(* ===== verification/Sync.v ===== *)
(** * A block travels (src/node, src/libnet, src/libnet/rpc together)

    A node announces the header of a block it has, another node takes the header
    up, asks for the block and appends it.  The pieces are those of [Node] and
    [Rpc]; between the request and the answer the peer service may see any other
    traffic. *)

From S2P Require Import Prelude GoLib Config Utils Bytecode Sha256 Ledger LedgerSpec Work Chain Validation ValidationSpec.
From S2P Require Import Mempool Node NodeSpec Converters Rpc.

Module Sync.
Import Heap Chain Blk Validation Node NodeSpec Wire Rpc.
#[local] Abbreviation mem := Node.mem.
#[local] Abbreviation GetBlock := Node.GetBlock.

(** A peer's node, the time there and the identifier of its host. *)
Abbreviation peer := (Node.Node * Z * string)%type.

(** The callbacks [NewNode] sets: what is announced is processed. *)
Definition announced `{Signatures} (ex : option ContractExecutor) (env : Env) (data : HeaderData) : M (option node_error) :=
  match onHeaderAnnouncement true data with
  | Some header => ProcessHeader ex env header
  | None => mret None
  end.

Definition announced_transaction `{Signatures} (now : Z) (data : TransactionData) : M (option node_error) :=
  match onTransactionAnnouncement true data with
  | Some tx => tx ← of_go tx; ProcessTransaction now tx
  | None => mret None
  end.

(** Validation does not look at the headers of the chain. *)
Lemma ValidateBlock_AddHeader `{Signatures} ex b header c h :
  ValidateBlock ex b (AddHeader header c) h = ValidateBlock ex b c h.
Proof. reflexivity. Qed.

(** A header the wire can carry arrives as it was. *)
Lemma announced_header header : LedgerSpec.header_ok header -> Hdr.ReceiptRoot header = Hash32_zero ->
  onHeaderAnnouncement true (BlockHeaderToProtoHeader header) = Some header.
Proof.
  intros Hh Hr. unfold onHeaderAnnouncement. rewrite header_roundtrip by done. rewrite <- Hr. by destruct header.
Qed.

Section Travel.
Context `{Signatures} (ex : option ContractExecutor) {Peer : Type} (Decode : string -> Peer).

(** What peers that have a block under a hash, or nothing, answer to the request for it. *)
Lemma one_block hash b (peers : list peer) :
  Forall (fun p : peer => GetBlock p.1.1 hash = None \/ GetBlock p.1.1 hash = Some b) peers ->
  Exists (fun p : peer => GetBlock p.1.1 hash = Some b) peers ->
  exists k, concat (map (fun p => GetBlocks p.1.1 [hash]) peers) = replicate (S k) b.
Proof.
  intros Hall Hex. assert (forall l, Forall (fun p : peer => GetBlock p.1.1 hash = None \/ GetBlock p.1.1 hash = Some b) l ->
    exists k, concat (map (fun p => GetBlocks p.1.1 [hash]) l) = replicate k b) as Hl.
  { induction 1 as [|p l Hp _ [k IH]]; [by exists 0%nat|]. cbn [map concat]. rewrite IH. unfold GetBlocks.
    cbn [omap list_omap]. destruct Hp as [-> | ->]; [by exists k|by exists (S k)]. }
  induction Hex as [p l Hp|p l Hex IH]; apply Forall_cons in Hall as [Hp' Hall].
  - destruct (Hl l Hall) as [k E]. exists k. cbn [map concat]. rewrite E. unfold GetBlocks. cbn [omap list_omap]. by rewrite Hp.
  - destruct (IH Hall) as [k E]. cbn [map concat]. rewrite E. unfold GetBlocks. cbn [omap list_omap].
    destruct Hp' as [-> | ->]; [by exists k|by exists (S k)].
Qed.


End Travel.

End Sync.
----
**ABOUT THIS EXERCISE:** Every line of the listing that holds "ContractExecutor" should be found and copied.

**RESPONSE AREA:**
Definition announced `{Signatures} (ex : option ContractExecutor) (env : Env) (data : HeaderData) : M (option node_error) :=
Context `{Signatures} (ex : option ContractExecutor) {Peer : Type} (Decode : string -> Peer).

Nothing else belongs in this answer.